Refugees’ right to protection in South Africa upheld in the Constitutional Court

The Department of Home Affairs told once again that their action is unlawful

South Africa Press release December 2023

The Constitutional Court has struck down legislation which permitted the Department of Home Affairs (the DHA) to remove refugees from the protection of the Refugees Act, 1998. The offending provisions would have allowed the DHA to reject applications for asylum without determining the merits of the applicant’s claim to asylum, and to send them to their countries of origin to potentially face persecution, sexual violence, torture and even death.

The Scalabrini Centre of Cape Town, represented by the Impact Litigation team at Norton Rose Fulbright and Advocates David Simonsz and Nomonde Nyembe, successfully brought a challenge to provisions in the Refugees Act and Regulations which empowered the Department to treat refugees as illegal foreigners where they failed to renew their asylum seeker visas within thirty days of expiry. Whilst such failure could be condoned, such required compelling reasons, such as hospitalisation or incarceration. In terms of the provisions, refugees who did not receive condonation for their late renewal would be deemed to have ‘abandoned’ their application for asylum in South Africa, and would thus be subject to arrest and deportation to the very countries from which they fled various human rights violations.

Norton Rose Fulbright’s Impact Litigation team says that there are many reasons why asylum seekers can often not renew their asylum visas timeously, many of which are related to the Department’s lack of capacity and cumbersome renewal practices, which often require regular renewals in person at inconvenient locations every few months for years on end. Asylum seekers are often forced to risk losing employment to travel to different cities and spend a day renewing their visas. Reports of corruption and long queues have also exacerbated this problem.

The Constitutional Court agreed that South Africa’s Constitution and international law requires the Department to access an individual’s claim for asylum and to extend protection where the claim for asylum has been verified. The Constitutional Court held that the struck down provisions were irrational, arbitrary and infringed upon refugees’ rights to life, dignity and were not in the best interests of refugee children. The Court held that South Africa is committed to the principle of non-refoulement and that:

Refugees are by definition persons in flight from persecution or threats to their life, physical safety or freedom and other serious human rights abuses, and should not be forced to return to the country inflicting these harms.
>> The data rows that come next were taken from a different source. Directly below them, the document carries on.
(** C7. For platform [android] the launch bundle is the android bundle when
    the build output has one and the iOS bundle otherwise; for [ios] it is
    the iOS bundle only. Without a bundle path for the requested platform
    generation fails with the missing-bundle error; and whenever a manifest
    is generated its launch asset is the asset found at the chosen path. *)
Theorem launch_asset_selection
    (buildId runtimeVersion : string) (expoConfig : option ExpoClientConfig)
    (assets : list AssetMetadata) (bundles : Bundles) (now : string) :
  bundlePathFor bundles "android"
    = match bundles_android bundles with
      | Some p => Some p
      | None => bundles_ios bundles
      end
  /\ bundlePathFor bundles "ios" = bundles_ios bundles
  /\ (forall platform,
        truthy (bundlePathFor bundles platform) = false ->
        generateManifest extname buildId runtimeVersion expoConfig assets bundles
          platform now = inl (NoBundlePath platform))
  /\ (forall platform manifest,
        generateManifest extname buildId runtimeVersion expoConfig assets bundles
          platform now = inr manifest ->
        exists bundlePath bundleAsset,
          bundlePathFor bundles platform = Some bundlePath
          /\ List.find (fun a => String.eqb (am_path a) bundlePath) assets
             = Some bundleAsset
          /\ am_path bundleAsset = bundlePath
          /\ ea_key (m_launchAsset manifest) = "bundle"
          /\ ea_hash (m_launchAsset manifest) = am_hash bundleAsset
          /\ ea_url (m_launchAsset manifest)
             = "bundles/" +:+ platform +:+ extname bundlePath)
  /\ (forall platform bundlePath bundleAsset,
        bundlePathFor bundles platform = Some bundlePath ->
        bundlePath <> "" ->
        List.find (fun a => String.eqb (am_path a) bundlePath) assets
          = Some bundleAsset ->
        exists manifest,
          generateManifest extname buildId runtimeVersion expoConfig assets bundles
            platform now = inr manifest
          /\ ea_hash (m_launchAsset manifest) = am_hash bundleAsset).
Proof.
  split; [reflexivity|]. split; [reflexivity|]. split; [|split].
  - intros platform Hnone. unfold generateManifest. now rewrite Hnone.
  - intros platform manifest. unfold generateManifest.
    destruct (truthy (bundlePathFor bundles platform)) eqn:Hpath; [|discriminate].
    destruct (truthy_Some _ Hpath) as (p & Hp & Hne). rewrite Hp. simpl.
    destruct (List.find _ assets) as [a|] eqn:Hfind; [|discriminate].
    intros [= <-]. exists p, a. simpl.
    pose proof (find_some _ _ Hfind) as [_ Hpa].
    apply String.eqb_eq in Hpa. auto 10.
  - intros platform p a Hp Hne Hfind. unfold generateManifest. rewrite Hp. simpl.
    destruct (String.eqb_spec p "") as [E|_]; [contradiction|]. simpl.
    rewrite Hfind. eexists. split; reflexivity.
Qed.

End LaunchAsset.

Lemma launch_asset_selection_witness :
  exists manifest,
    BuilderBuild.generateManifest exampleExtname "bld_AAAAAAAAAAAA" "exposdk:52.0.0"
      (Some demoConfig) iosOnlyAssets iosOnlyBundles "android"
      "2025-01-01T00:04:59.000Z" = inr manifest
    /\ ea_hash (m_launchAsset manifest) = "hash-ios".
Proof.
  destruct (launch_asset_selection exampleExtname "bld_AAAAAAAAAAAA" "exposdk:52.0.0"
              (Some demoConfig) iosOnlyAssets iosOnlyBundles "2025-01-01T00:04:59.000Z")
    as (_ & _ & _ & _ & Hgen).
  destruct (Hgen "android" "_expo/static/js/ios/index-1a2b.hbc"
              {| am_key := "_expo/static/js/ios/index-1a2b.hbc"; am_hash := "hash-ios";
                 am_contentType := "application/javascript";
                 am_fileExtension := Some ".hbc";
                 am_path := "_expo/static/js/ios/index-1a2b.hbc" |})
    as (manifest & Heq & Hhash).
  - reflexivity.
  - discriminate.
  - reflexivity.
  - exists manifest. split; [exact Heq | exact Hhash].
Defined.

(** ** The multipart manifest response *)

Section ManifestRoute.

Variable sha256 : string -> list Z.
Variable JSON_stringify : JsObject -> string.

Lemma updateManifestUrls_scopeKey manifest baseUrl buildId :
  exists k,
    m_extra (updateManifestUrls sha256 manifest baseUrl buildId) ≫= ex_scopeKey = Some k
    /\ k <> "".
Proof.
  unfold updateManifestUrls. simpl.
  destruct (truthy (m_extra manifest ≫= ex_scopeKey)) eqn:Hstored.
  - destruct (truthy_Some _ Hstored) as (k & Hk & Hne). rewrite Hk. simpl. eauto.
  - destruct (truthy ((m_extra manifest ≫= ex_expoClient) ≫= cfg_slug));
      eexists; (split; [reflexivity|]).
    + apply append_nonempty.
    + discriminate.
Qed.




End ManifestRoute.



(** * Further properties of the code *)

(** ** The build lock *)

(** X1. Taking the lock is not one step. A call of [acquireBuildLock] that
    runs alone does what the one-step [acquireBuildLock] of the handlers
    does: it returns whether the lock was free and leaves the file locked.
    Two calls in turn on a free lock: the first gets it, the second does
    not. Two overlapping calls on a free lock, the second reading the file
    before the first has written it: both get the lock. *)
Theorem acquireBuildLock_overlapping
    (d : LocalKVData) (cached : option LocalKVData) (js : list Job) :
  let free := set_lock false d in
  (exists s',
     LockSteps.run [LockSteps.First; LockSteps.First; LockSteps.First]
       {| LockSteps.file := d; LockSteps.this_data := cached |}
     = (s', LockSteps.Done (negb (buildLock d)), LockSteps.Start)
     /\ acquireBuildLock {| kv := d; jobs := js |}
        = (Ret (negb (buildLock d)), {| kv := LockSteps.file s'; jobs := js |}))
  /\ (exists s',
        LockSteps.run LockSteps.inTurn
          {| LockSteps.file := free; LockSteps.this_data := cached |}
        = (s', LockSteps.Done true, LockSteps.Done false)
        /\ LockSteps.file s' = set_lock true d)
  /\ (exists s',
        LockSteps.run LockSteps.overlapping
          {| LockSteps.file := free; LockSteps.this_data := cached |}
        = (s', LockSteps.Done true, LockSteps.Done true)
        /\ LockSteps.file s' = set_lock true d).
Proof.
  destruct d as [bs keys lock]. cbv zeta. split; [|split].
  - unfold acquireBuildLock. destruct lock; simpl; eexists; split; reflexivity.
  - eexists. split; reflexivity.
  - eexists. split; reflexivity.
Qed.

(** ** What the handlers write *)

(** An accepted submission: the lock is taken, the record stored, the builder
    triggered and its job registered. *)
Lemma upload_locked_accepted (env : UploadEnv) (metadata : UploadRequest) (w : World) :
  buildLock (kv w) = false ->
  storage_fault env = None ->
  spawn_fault env = None ->
  upload_locked env metadata w
    = (Ret (json (UploadBody ("bld_" +:+ nanoid env) StPending) 201),
       {| kv := {| builds := <["bld_" +:+ nanoid env :=
                                triggered (now_trigger env) (newBuild env metadata)]>
                               (builds (kv w));
                   apiKeys := apiKeys (kv w);
                   buildLock := true |};
          jobs := jobs w ++ [{| job_builder := builder env;
                                job_build := triggered (now_trigger env)
                                               (newBuild env metadata);
                                job_timer := true |}] |}).
Proof.
  intros Hfree Hst Hsp.
  unfold upload_locked, bind, acquireBuildLock, try_catch. rewrite Hfree. simpl.
  unfold uploadTarball. rewrite Hst. unfold ret. simpl.
  unfold triggerBuild.
  destruct (builder env); simpl;
    unfold LocalDockerBuilder_triggerBuild, LocalProcessBuilder_triggerBuild,
      bind, setBuild, spawn, setTimeout; simpl; rewrite Hsp; simpl;
    unfold with_kv, with_jobs, set_lock; simpl; rewrite insert_insert_eq; reflexivity.
Qed.

Section ShapeInvariant.

Lemma keeps_ret {A} (a : A) : keeps (ret a).
Proof. intros w Hw. exact Hw. Qed.

Lemma keeps_raise {A} (e : Thrown) : keeps (@raise A e).
Proof. intros w Hw. exact Hw. Qed.

Lemma keeps_bind {A B} (c : M A) (k : A -> M B) :
  keeps c -> (forall a, keeps (k a)) -> keeps (bind c k).
Proof.
  intros Hc Hk w Hw. specialize (Hc w Hw). unfold exec, bind in *.
  destruct (c w) as [[a|e|] w']; simpl in *; [now apply Hk | exact Hc | exact Hc].
Qed.

Lemma keeps_try_catch {A} (body : M A) (handler : Thrown -> M A) :
  keeps body -> (forall e, keeps (handler e)) -> keeps (try_catch body handler).
Proof.
  intros Hb Hh w Hw. specialize (Hb w Hw). unfold exec, try_catch in *.
  destruct (body w) as [[a|e|] w']; simpl in *; [exact Hb | now apply Hh | exact Hb].
Qed.

Lemma keeps_acquireBuildLock : keeps acquireBuildLock.
Proof.
  intros w Hw. unfold exec, acquireBuildLock. destruct (buildLock (kv w)); exact Hw.
Qed.

Lemma keeps_releaseBuildLock : keeps releaseBuildLock.
Proof. intros w Hw. exact Hw. Qed.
The effect of this ruling is that while asylum seekers may face other consequences for failing to renew their visas timeously, they cannot be deported on that basis and must have the merits of their claim evaluated by the Department.

Media contact

Rudene van Heerden
Chief Marketing Officer | Business Development & Marketing
rudene.vanheerden@nortonrosefulbright.com


Note to the media: further context below

On 13 February 2023, Judge Goliath, the Deputy Judge President of the Western Cape High Court, handed down judgment in which she declared section 22(12) and 22(13) of the Refugees Act, 1998 (the abandonment provisions) inconsistent with the Constitution in terms of section 172(1)(a) of the Constitution. The court further held that Regulation 9 and Form 3 of the Refugee Regulations (published in GNR 1707 Government Gazette 42932 on 27 December 2019) inconsistent with the Constitution and invalid and therefore reviewed and set aside as unlawful.

The High Court’s order in relation to the Regulations is effective immediately from 13 February 2023. The High Court’s order in relation to the unconstitutionality of section 22(12) and 22(13) of the Refugees Act, 1998, was confirmed by the Constitutional Court on 12 December 2023 and takes effect from that date.